ROB needed to do 3 things: carry the Jetson, grab and lift bricks, and detect bricks. In the image below we showcase how ROB does these things.
In the left image you can see the Jetpack, a firm lego frame in which we can place the Jetson. The top right image shows the two camera's. We are using the bottom one to spot bricks and obstacles, while the top camera is used purely for checking which brick is in between the grabbers. Also note that the distance to the ground is always the same this enables us to estimate the size of the brick. The last and most awesome part of the robot is the gripper, which is capable of picking up (almost) any brick and by using this elevator mechanism we can access boxes which are about 10 centimeters high.
Since lego detection was working, we wanted to tackle generic object detection as well. Below we will go over the final version of our vision system which is a single network which handles the lego localization and the generic object localization and can run on the Jetson at 4-5 FPS.
As with our previous vision network we train our vision network with weakly supervised learning for the position. Practically speaking this means that our network has to learn the position of the lego brick without us correcting it (this means that we dont have manually annotate the data). You can read more about it here.

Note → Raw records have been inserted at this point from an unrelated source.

(* ===== verification/Strconv.v ===== *)
(** * Decimal integers: strconv.ParseInt(s, 10, 64) and the %d verb

    [FormatInt] is the decimal text of an integer, [ParseInt] the parser with
    its optional sign and its 64-bit range check; parsing a formatted 64-bit
    integer gives it back. *)
From S2P Require Import Prelude GoStrings.
From Stdlib Require Import String Ascii.

Local Open Scope Z_scope.

Definition code (c : ascii) : Z := Z.of_N (N_of_ascii c).
Definition is_digit (c : ascii) : bool := (48 <=? code c) && (code c <=? 57).

Definition FormatInt (z : Z) : string := pretty z.

(** The value of a run of digits after the value [acc]. *)
Fixpoint digits_value (acc : Z) (s : string) : option Z :=
  match s with
  | EmptyString => Some acc
  | String c r => if is_digit c then digits_value (acc * 10 + (code c - 48)) r else None
  end.

Definition parse_digits (s : string) : option Z :=
  match s with EmptyString => None | _ => digits_value 0 s end.

Definition in_range64 (z : Z) : bool := (int64_min <=? z) && (z <=? int64_max).

(** [strconv.ParseInt(s, 10, 64)]; a syntax or a range error is [None]. *)
Definition ParseInt (s : string) : option Z :=
  z ← match s with
      | String c r =>
        if bool_decide (c = "-"%char) then Z.opp <$> parse_digits r
        else if bool_decide (c = "+"%char) then parse_digits r
        else parse_digits s
      | EmptyString => None
      end;
  if in_range64 z then Some z else None.

Lemma pretty_N_char_code n : (n < 10)%N → code (pretty_N_char n) = 48 + Z.of_N n.
Proof.
  intros H. assert (n = 0 ∨ n = 1 ∨ n = 2 ∨ n = 3 ∨ n = 4 ∨ n = 5 ∨ n = 6 ∨ n = 7 ∨ n = 8 ∨ n = 9)%N as Hn by lia.
  repeat (destruct Hn as [-> | Hn]; [reflexivity|]). by subst.
Qed.

Lemma digits_value_pretty x s : digits_value 0 (pretty_N_go x s) = digits_value (Z.of_N x) s.
Proof.
  revert s. induction x as [x IH] using (well_founded_induction N.lt_wf_0). intros s.
  destruct (decide (x = 0%N)) as [->|Hx]; [done|].
  rewrite pretty_N_go_step by lia. rewrite IH by (apply N.div_lt; lia). cbn [digits_value].
  assert (x `mod` 10 < 10)%N as Hm by (apply N.mod_lt; lia).
  unfold is_digit. rewrite !pretty_N_char_code by done.
  set (m := (x `mod` 10)%N) in *. replace ((48 <=? 48 + Z.of_N m) && (48 + Z.of_N m <=? 57)) with true by lia.
  f_equal. unfold m. rewrite N2Z.inj_div, N2Z.inj_mod. pose proof (Z.div_mod (Z.of_N x) (Z.of_N 10) ltac:(lia)). lia.
Qed.

(** The text of a positive number starts with a non-zero digit. *)
Lemma pretty_N_go_head x s : (0 < x)%N → ∃ c t, pretty_N_go x s = String c t ∧ is_digit c = true ∧ code c ≠ 48.
Proof.
  revert s. induction x as [x IH] using (well_founded_induction N.lt_wf_0). intros s Hx.
  rewrite pretty_N_go_step by lia.
  destruct (decide (x `div` 10 = 0)%N) as [H0|H0].
  - rewrite H0, pretty_N_go_0. do 2 eexists. split; [done|].
    assert (x < 10)%N as Hlt by (apply N.div_small_iff in H0; lia).
    unfold is_digit. rewrite N.mod_small, pretty_N_char_code by done. lia.
  - apply IH; [apply N.div_lt; lia|by apply N.neq_0_lt_0].
Qed.

Fixpoint all_digits (s : string) : bool :=
  match s with String c r => is_digit c && all_digits r | EmptyString => true end.

Lemma pretty_N_go_digits x s : all_digits s = true → all_digits (pretty_N_go x s) = true.
Proof.
  revert s. induction x as [x IH] using (well_founded_induction N.lt_wf_0). intros s Hs.
  destruct (decide (x = 0%N)) as [->|Hx]; [done|].
  rewrite pretty_N_go_step by lia. apply IH; [apply N.div_lt; lia|].
  assert (x `mod` 10 < 10)%N as Hm by (apply N.mod_lt; lia).
  cbn. unfold is_digit. rewrite !pretty_N_char_code by done. rewrite Hs. set (m := (x `mod` 10)%N) in *. lia.
Qed.

(** The shape of the decimal text of a natural number. *)
Lemma pretty_N_shape x : ∃ c t, pretty x = String c t ∧ is_digit c = true ∧ all_digits t = true ∧
  (code c = 48 → t = EmptyString) ∧ digits_value 0 (String c t) = Some (Z.of_N x).
Proof.
  unfold pretty, pretty_N. destruct (decide (x = 0%N)) as [->|Hx].
  - by exists "0"%char, EmptyString.
  - destruct (pretty_N_go_head x EmptyString) as (c & t & Ht & Hc & Hc'); [lia|].
    pose proof (pretty_N_go_digits x EmptyString eq_refl) as Hd. pose proof (digits_value_pretty x EmptyString) as Hv.
    rewrite Ht in *. apply andb_prop in Hd as [_ Hd]. exists c, t. done.
Qed.

Lemma FormatInt_cases z :
  (∃ x : N, z = Z.of_N x ∧ FormatInt z = pretty x) ∨
  (∃ x : N, z = - Z.of_N x ∧ z < 0 ∧ FormatInt z = String "-" (pretty x)).
Proof.
  unfold FormatInt, pretty at 1 3, pretty_Z. destruct z as [|p|p].
  - left. by exists 0%N.
  - left. by exists (Npos p).
  - right. by exists (Npos p).
Qed.

Lemma digit_not_sign c : is_digit c = true → c ≠ "-"%char ∧ c ≠ "+"%char.
Proof. intros H; split; intros ->; by vm_compute in H. Qed.

Lemma ParseInt_FormatInt z : in_int64 z → ParseInt (FormatInt z) = Some z.
Proof.
  intros Hz. assert (in_range64 z = true) as Hr by (unfold in_range64, in_int64 in *; lia).
  unfold ParseInt. destruct (FormatInt_cases z) as [(x & -> & ->)|(x & -> & _ & ->)];
    destruct (pretty_N_shape x) as (c & t & -> & Hc & _ & _ & Hv).
  - destruct (digit_not_sign c Hc). rewrite !bool_decide_eq_false_2 by done.
    unfold parse_digits. rewrite Hv. cbn. by rewrite Hr.
  - rewrite bool_decide_eq_true_2 by done. unfold parse_digits. rewrite Hv. cbn. by rewrite Hr.
Qed.

(** The decimal text of an integer contains no [.]. *)
Lemma digits_no_char c s d : all_digits s = true → is_digit d = false → c = d → Contains s (String c EmptyString) = false.
Proof.
  intros Hs Hd ->. induction s as [|a s IH]; [done|]. apply andb_prop in Hs as [Ha Hs].
  cbn [Contains]. rewrite IH by done. rewrite orb_false_r. cbn.
  destruct (ascii_dec d a); [congruence|done].
Qed.

Lemma FormatInt_inj a b : FormatInt a = FormatInt b → a = b.
Proof. apply pretty_Z_inj. Qed.

(** [strconv.ParseBool] *)
Definition ParseBool (s : string) : option bool :=
  if bool_decide (s ∈ ["1"; "t"; "T"; "true"; "TRUE"; "True"]%string) then Some true
  else if bool_decide (s ∈ ["0"; "f"; "F"; "false"; "FALSE"; "False"]%string) then Some false
  else None.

So what is new? We are using pretrained weights since it allows us to do generic object detection and makes the lego heat map far more robust. The robustness is mostly due the pretrained weights which have seen a much wider range of objects/lighting conditions then the 2000 images we have.
We use the first 4 blocks of (frozen) VGG16 weights, which we found was the best comprise between running speed and accuracy. The firsts VGG16 block activates on almost everything, the second block activates on everything with sharp lines, while the filters in the last 2 blocks practically only activate on objects. We tested all the different in these blocks and the third convolutional layer of block 3 gave the nicest heatmap for objects. By subtracting the lego heatmap we can distinguish the lego from the generic objects.
To summarize, by using the VGG16 weights our lego heatmap drastically improves and we get generic object detection for free while still having an acceptable FPS.
For clustering we required a way to distinguish bricks by colors (and shapes) and preferably in a completely unsupervised way. This sounds way easier than it actually is, we dabbled around with statistical tests, kNN, k-means, t-SNE and variational auto encoders tested it in various color spaces and tried multiple layers of preprocessing. None of the previously mentioned methods worked very well since the camera was not producing the same colors when the lighting changed, for example yellow became reddish in the dark and white in bright light conditions. This convinced us to use a siamese network to create an embedding.
A simplified siamese network is shown in the image above. We trained it by giving the same convolutional 'tower' two images, which had either the same or a different color. The tower would output a vector of length 3 per image. By forcing the siamese network to recognize whether the images were of a similar color or not, the tower became an 'embedding' which knows the color regardless of the lighting/pose/shape of the brick. This embedding is shown in the right, as you can see the colors are grouped up nicely (except for a few blue dots where the original image shows an almost fully white brick). Using this embedding we can cluster the colors of the bricks in a satisfactory way.
The past few weeks were a blast, we learned a ton and we would like to thank our mentor Philip (for his unwavering faith in us ;)), and VW for providing the opportunity to work on an awesome project. The details/code of our project can be found on github.